I’m sure readers can point out the irony in this Facebook post:
Yup, nowhere better to escape the horrors of government medicine than merry ol’ England :). The “Keep Government Off My Medicare” stereotype of Republicans is well warranted.
And the icing on this is that the high-school friend who posted this has been unfortunately cursed with very poor health (stemming from obesity). In fact, last year he posted a health-care bill which, if I recall correctly, was $35,000!!!
But, for election day (or erection day if you’re in Japan) I’ll share my favorite story, this one from my mom. Being from the white underclass in the Rust Belt, and being over fifty, most of her friends and acquaintances are rabid Republicans. One of her former co-workers/friends is a woman in her thirties, very much the stereotype in my eyes (uneducated, overweight, dumpy, lower-middle class income, etc.). She is a fanatical Republican. One day, my mom, tired of her political trash talking, decided to ask her point blank, “[Person’s name], why are you a Republican?” Would you like to know what her exact response was?

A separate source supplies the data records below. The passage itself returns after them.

Lemma searchSystem_length (st : Store) (q : Query) (s systemKey : string) :
  0 <= parsedLimit q ->
  Z.of_nat (length (searchSystem st q s systemKey)) <= Z.min (parsedLimit q) 50.
Proof.
  intros H. unfold searchSystem.
  destruct (systemUrls systemKey); [| simpl; lia].
  destruct (truthy (system q) && _); [simpl; lia |].
  unfold Prisma.codeSystem_findUnique.
  destruct (find _ (codeSystems st)); [| simpl; lia].
  cbn [Prisma.concepts]. rewrite !length_map. apply take_length. lia.
Qed.

(** With a limit that is not negative, each requested system contributes
    at most min(limit, 50) results to the merged list. *)
Theorem autocomplete_collects_at_most_50_per_system (st : Store) (q : Query) (s : string) :
  0 <= parsedLimit q ->
  Z.of_nat (length (collect st q s))
  <= Z.min (parsedLimit q) 50 * Z.of_nat (length (systemsToSearch q)).
Proof.
  intros H. unfold collect.
  induction (systemsToSearch q) as [| k ks IH]; [simpl; lia |].
  cbn [flat_map]. rewrite length_app.
  pose proof (searchSystem_length st q s k H).
  simpl length. lia.
Qed.

(** When the limit covers all collected results, none is dropped: the
    matches are the collected results in another order. *)
Theorem autocomplete_keeps_all_within_limit (st : Store) (q : Query) (s : string) :
  Z.of_nat (length (collect st q s)) <= parsedLimit q ->
  Permutation (limitedResults st q s) (collect st q s).
Proof.
  intros H. unfold limitedResults.
  rewrite slice0_all by (rewrite sort_length; exact H).
  apply sort_Permutation.
Qed.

“I don’t know, I just am.”
I don’t know, I just am.
Happy election day, folks. This is the first one in my voting life I’ll be watching from the sidelines, making me part of the largest party in America (the nonvoters). In the end, I just got tired of caring
P.S. Sorry for the radio silence, but I’ve yet again bit off more than I can chew. I’ve written before about the evolution of inequality and states before, most notably in The Rise of States, Inequality and Economics. I’ve also covered the work of Marvin Harris and Brian Hayden before. But lately I’ve been enmeshed in Hayden’s work, particularly his Feasting Theory. What I find fascinating is how much it describes about how inequality works today – workaholic productivist monomaniacal individuals claiming to work harder than everybody else and gaining status by getting everyone else into debt to them. Despite what Max Weber said, the Protestant Work Ethic actually dates back to the Stone Age. And it was apparently the ongoing need to generate surpluses to keep up with these feasts which led us to stumble into agriculture in the first place (if the theory is accurate), with all of the problems that entailed. So, rather than than the need to pay off future debts leading to overproduction leading to intensification being a new thing, it may have been the original thing that led to our downfall!
In any case, I’ve been debating whether to put up a longer version with extensive quotes and detail, or a shorter, “punchier” Medium-friendly version. I’ll probably do both at some point; I’ve got the former mostly written.